Der ÖVP-Delegationsleiter wird erneut Präsidiumsmitglied – so wie die Fidesz-Abgeordnete Járóka.
Straßburg. Othmar Karas beginnt seine fünfte Amtsperiode im Europaparlament mit einer persönlichen Auszeichnung: Wie schon in den Jahren 2012 bis 2014 wird der Leiter der ÖVP-Delegation einer der 14 Vizepräsidenten des Abgeordnetenhauses. Und er hat für dieses zweieinhalb Jahre dauernde Mandat Großes vor: „Wir sind an einer Weggabelung angekommen. Die liberale Demokratie ist gefährdet. Das liegt an neuen Formen des Autoritarismus“, teilte er mit. „Daher werde ich das Amt des Vizepräsidenten nutzen, um für den Erhalt und die Weiterentwicklung der liberalen Demokratie zu kämpfen.“
Sein neues Amt gibt ihm reichlich Gelegenheit, sich im Präsidium des Parlaments mit seiner ungarischen Parteikollegin, Lívia Járóka, über neue Formen des Autoritarismus und den Erhalt der liberalen Demokratie auszutauschen. Denn auch die Abgeordnete der Fidesz-Partei von Ungarns Ministerpräsidenten, Viktor Orbán, wurde am Mittwoch zur Vizepräsidentin der Kammer gewählt – als Kandidatin der Europäischen Volkspartei (EVP), so wie Karas. Er erhielt 477 Stimmen, sie 349, was recht knapp über der nötigen Mehrheitsschwelle von 331 lag. Die Erste Vizepräsidentin wird erneut die Irin Mairead McGuinness von der EVP, die 618 der 661 gültigen Stimmen erhielt.

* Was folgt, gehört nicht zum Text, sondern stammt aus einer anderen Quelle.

Lemma linked_moves s s' F' Q Q' lo dr n :
  moves s s' F' Q Q' lo dr -> inode_num n -> linked s Q n -> linked s' Q' n.
Proof.
  intros [[_ V _] _ _] Hn [->|Hl]; [by left|right]. intros d Hd. apply Hl. by apply V.
Qed.

(** ** Giving a node back, and taking one *)

Context (N : nat).

Lemma iput_moves s F Q n w :
  cache_ok s F Q -> in_hand N s F Q n w ->
  wp (iput w) s (fun r s' => r = 0 /\ exists F', moves s s' F' Q Q (fun _ => 0) (fun m => - one n m) /\
    (N <= length F')%nat).
Proof.
  intros Hc (i & Hk & Hpos & Hl & Hv & HF). destruct (c_hashed _ _ _ Hc _ _ _ Hk) as (Hn & _).
  eapply wp_mono; [apply (iput_keeps s F Q n w i); try done|].
  - destruct Hl as [->|Hl]; [by right|left]. apply (Hl _ Hv).
  - intros r s' (-> & Hch & F' & Hs & Hst & HF' & _). split; [done|]. exists F'. split; [|rewrite HF'; destruct HF as [?|[? HF]]; [lia|rewrite decide_True by done; lia]].
    split; [done|eapply stays_mono; [exact Hst|done]|]. eapply changes_mono; [|exact Hch]. intros m <-. unfold inode_zone.
    split; [by apply inode_block_ge|by apply inode_block_below].
Qed.

Context (Npos : (0 < N)%nat).

Lemma iget_moves s F Q n :
  cache_ok s F Q -> (N <= length F)%nat -> inode_num n -> few_refs s Q -> linked s Q n ->
  wp (iget n 0) s (fun o s' => exists w F' Q', o = Some w /\ moves s s' F' Q Q' (fun _ => 0) (one n) /\
    ds s' = ds s /\ in_hand N s' F' Q' n w).
Proof.
  intros Hc HN Hn Hfew Hl. eapply wp_mono; [by apply (iget_same s F Q n); [..|intros c; by apply Hfew]|].
  intros [w|] s'; [|by intros (-> & _); cbn in HN; lia].
  intros (F' & Q' & i & Hs & Hst & Hd & Hk & Hv & Hpos & HF1 & HF2 & _). exists w, F', Q'.
  assert (moves s s' F' Q Q' (fun _ => 0) (one n)) as Hm by (split; [done..|rewrite Hd; auto with nao]).
  split_and!; [done|done|done|]. exists i. split_and!; [done|done|by eapply linked_moves| |].
  - by apply (si_view _ _ _ _ _ _ Hs).
  - destruct HF2 as [E|Hle]; [right; split; [lia|done]|left; lia].
Qed.

(** ** One name *)

(** What looking up one name from node [w] on inode [n] leads to. *)
Definition stepped (s s' : istate) (Q : Z -> list nat) (n : Z) (r : option Z) (o : option nat) : Prop :=
  match r with
  | None => o = None /\ exists F' Q', moves s s' F' Q Q' (one n) (fun m => - one n m)
  | Some n' => exists w' F' Q', o = Some w' /\
      moves s s' F' Q Q' (one n) (fun m => one n' m - one n m) /\ in_hand N s' F' Q' n' w'
  end.

Lemma look_inode_Ret {A} s k i (f : inCoreiNode -> DM A) a :
  inode_at s k = Some i -> f i (ds s) = Ret a (ds s) -> look_inode k f s = Ret a s.
Proof.
  intros Hi Hf. unfold look_inode. rewrite (bind_Ret _ _ _ _ _ (get_inode_Ret _ _ _ Hi)).
  unfold on_disk, zoom. rewrite Hf. by destruct s.
Qed.

(** The search that [operate] does, for a directory and for anything else. *)
Lemma operate_search s F Q l n w nm :
  cache_ok s F Q -> tree_ok s Q l -> in_hand N s F Q n w -> c_string nm ->
  exists r buf, look_inode w (fun i =>
      searchINodeDirectoryEntries i (Some nm) 0 [zero_entry] 0 false) s = Ret (r, buf) s /\
    ((exists es, entries_in s Q n es /\ search_result es nm zero_entry (r, buf)) \/
     (not_directory s Q n /\ (r, buf) = (-1, [zero_entry]))).
Proof.
  intros Hc Ht (i & Hk & _ & _ & Hv & _) Hnm. pose proof Hk as (Hi & _ & _).
  destruct (c_hashed _ _ _ Hc _ _ _ Hk) as (Hn & _).
  destruct (S_ISDIR (ic_file_mode i)) eqn:Hdir.
  - destruct (Ht n _ Hn Hv Hdir) as (Hd & _ & _).
    destruct (dir_ok_data (ok := ok) (ds s) l (dir_of (getDiskINodeData i)) i) as (Hd' & Hl & _); [done|].
    destruct (wp_inv _ _ _ (search_by_name (ds s) l i nm zero_entry 0 (Hd' Hd) Hnm))
      as ([r buf] & s1 & Hrun & -> & Hres).
    exists r, buf. split; [by apply (look_inode_Ret s w i)|]. left.
    exists (dir_list (ds s) i). split; [|done]. exists (getDiskINodeData i). by rewrite Hl.
  - exists (-1), [zero_entry]. split; [|right; split; [by exists (getDiskINodeData i)|done]].
    apply (look_inode_Ret s w i); [done|]. by apply search_not_directory.
Qed.

Lemma operate_step s F Q l n w nm r :
  cache_ok s F Q -> tree_ok s Q l -> spare s Q n -> in_hand N s F Q n w ->
  c_string nm -> nm <> [] -> walks s Q n [nm] r ->
  wp (operate nm (Some w)) s (fun o s' => stepped s s' Q n r o).
Proof.
  intros Hc Ht Hroom Hh Hnm Hne Hr. unfold operate.
  assert (forall r', walks s Q n [nm] r' -> r' = r) as Hdet by (intros r'; by eapply walks_unique).
  rewrite decide_False by (by destruct nm).
  apply wp_bind, wp_ret.
  destruct (operate_search _ _ _ _ _ _ _ Hc Ht Hh Hnm) as (v & buf & Hrun & Hcase).
  apply wp_bind. eapply wp_Ret; [exact Hrun|].
  assert (inode_num n) as Hn.
  { destruct Hh as (i & Hk & _). by destruct (c_hashed _ _ _ Hc _ _ _ Hk). }
  apply wp_bind. eapply wp_mono; [by eapply iput_moves|].
  intros r0 s1 (_ & F1 & Hm1 & HF1).
  assert (forall n', inode_num n' -> linked s Q n' -> walks s Q n [nm] (Some n') ->
    wp (iget n' 0) s1 (fun o s' => stepped s s' Q n r o)) as Hget.
  { intros n' Hn' Hl' Hw. rewrite <- (Hdet _ Hw).
    eapply wp_mono; [apply (iget_moves s1 F1 Q n')|].
    - apply Hm1.
    - done.
    - done.
    - by eapply spare_given_back.
    - by eapply linked_moves.
    - intros o s2 (w' & F2 & Q2 & -> & Hm2 & _ & Hh2). exists w', F2, Q2.
      split_and!; [done| |done]. eapply moves_trans; [exact Hc|exact Hm1|exact Hm2|..]; intros m; cbv beta; [lia|].
      pose proof (one_nonneg n m). lia. }
  destruct Hcase as [(es & Hes & Hres)|[Hnd E]].
  - unfold search_result in Hres. destruct (find_entry nm es) as [[k e]|] eqn:Hf.
    + injection Hres as -> ->. change (u64 1 <=? 0) with false. cbn iota.
      destruct (entry_num _ _ _ _ _ _ _ _ Ht Hn Hes Hf) as [Hn' Hl'].
      cbn [the_entry head default iNodeNum zero_entry]. unfold id. cbn [iNodeNum].
      assert (u64 (low_bytes 0 (snd e)) = snd e) as ->.
      { unfold inode_num in Hn'. change NUM_OF_INODES with 65536 in Hn'.
        rewrite low_bytes_zero by lia. apply u64_id. unfold is_u64. lia. }
      apply Hget; [done|done|]. eapply walks_into; [done|done|constructor].
    + injection Hres as -> ->. change (u64 0 <=? 0) with true. cbn iota. apply wp_ret.
      assert (walks s Q n [nm] None) as Hw by (by eapply walks_missing).
      rewrite <- (Hdet _ Hw). split; [done|]. exists F1, Q.
      eapply moves_weaken; [exact Hm1|done|]. apply one_nonneg.
  - injection E as -> ->. change (u64 (-1) <=? 0) with false. cbn iota.
    change (u64 (iNodeNum (the_entry [zero_entry]))) with 0.
    apply Hget; [done|by left|]. apply walks_through_file; [done|constructor].
Qed.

Fadenscheiniger EVP-Beschluss
Sollte es bisher noch Zweifel daran gegeben haben, ob der Fidesz nach der Suspendierung ihrer Mitgliedschaft in der EVP, die die Partei Ende März nach langer Nachdenkpause beschlossen hat, wieder rehabilitiert ist, besteht nun Klarheit. Fidesz-Politiker können problemlos im Namen der EVP für die höchsten Ämter im Europaparlament kandidieren und erhalten dafür auch den nötigen Rückhalt der Fraktion. Denn die damals als enorm scharfe Sanktion präsentierte Suspendierung ist, genau betrachtet, stumpf: „Der Fidesz wird nicht mehr länger Rechte als Parteimitglied haben“, hieß es in dem Beschluss. „Der Fidesz wird nicht länger das Recht haben, in Parteisitzungen abzustimmen oder Kandidaten für Posten vorzuschlagen. Der Fidesz wird nicht länger bei jeglichen EVP-Treffen anwesend sein.“ Joseph Daul, der Präsident der Partei, erklärte damals: „Die EVP ist eine Partei der Werte. Wir können bei Demokratie, Rechtsstaatlichkeit, Pressefreiheit, akademischer Freiheit oder Minderheitenrechten keine Kompromisse eingehen.“ Auf die Frage der „Presse“, wie Járókas Kandidatur zu diesem Beschluss passe, erklärte ein EVP-Sprecher, die Geschäftsordnung des Parlaments sehe keine Suspendierung aus Fraktionen vor. Zudem sei Járóka nur eine „Notnagelkandidatin“, mit der verhindert worden sei, dass ein Kandidat der rechtspopulistischen Fraktion „Identität und Demokratie“ (hier ist die FPÖ dabei) gewählt worden wäre.
Unmut in Parteienquartett
Diese Wahl veranschaulicht, wie schwer für Ursula von der Leyen, die Kandidatin für den EU-Kommissionsvorsitz, die Bildung einer breiten, proeuropäischen Mehrheit im Parlament wird. So warfen die Grünen den Liberalen vor, im Zuge der zwischenparteilichen Koordination eine Wahlempfehlung für Járóka abgegeben zu haben. Das wiesen zumindest die französischen Liberalen zurück: Sie hätten gegen Járóka und für die finnische Grüne Heidi Hautala gestimmt.
PERSONALIA
Othmar Karas
Der Frontmann der ÖVP im Europaparlament wurde nach 2012 bis 2014 bereits zum zweiten Mal Vizepräsident des Abgeordnetenhauses.
Lívia Járóka
Die Fidesz-Politikerin wurde ebenfalls Vizepräsidentin und bewies, dass es der EVP mit der Suspendierung ihrer ungarischen Schwesterpartei nicht ernst ist.
Mairead McGuinness
Die Irin war Wunschkandidatin vieler für den Posten des Parlamentspräsidenten. Zum Trost wurde sie mit großer Zustimmung Vizepräsidentin.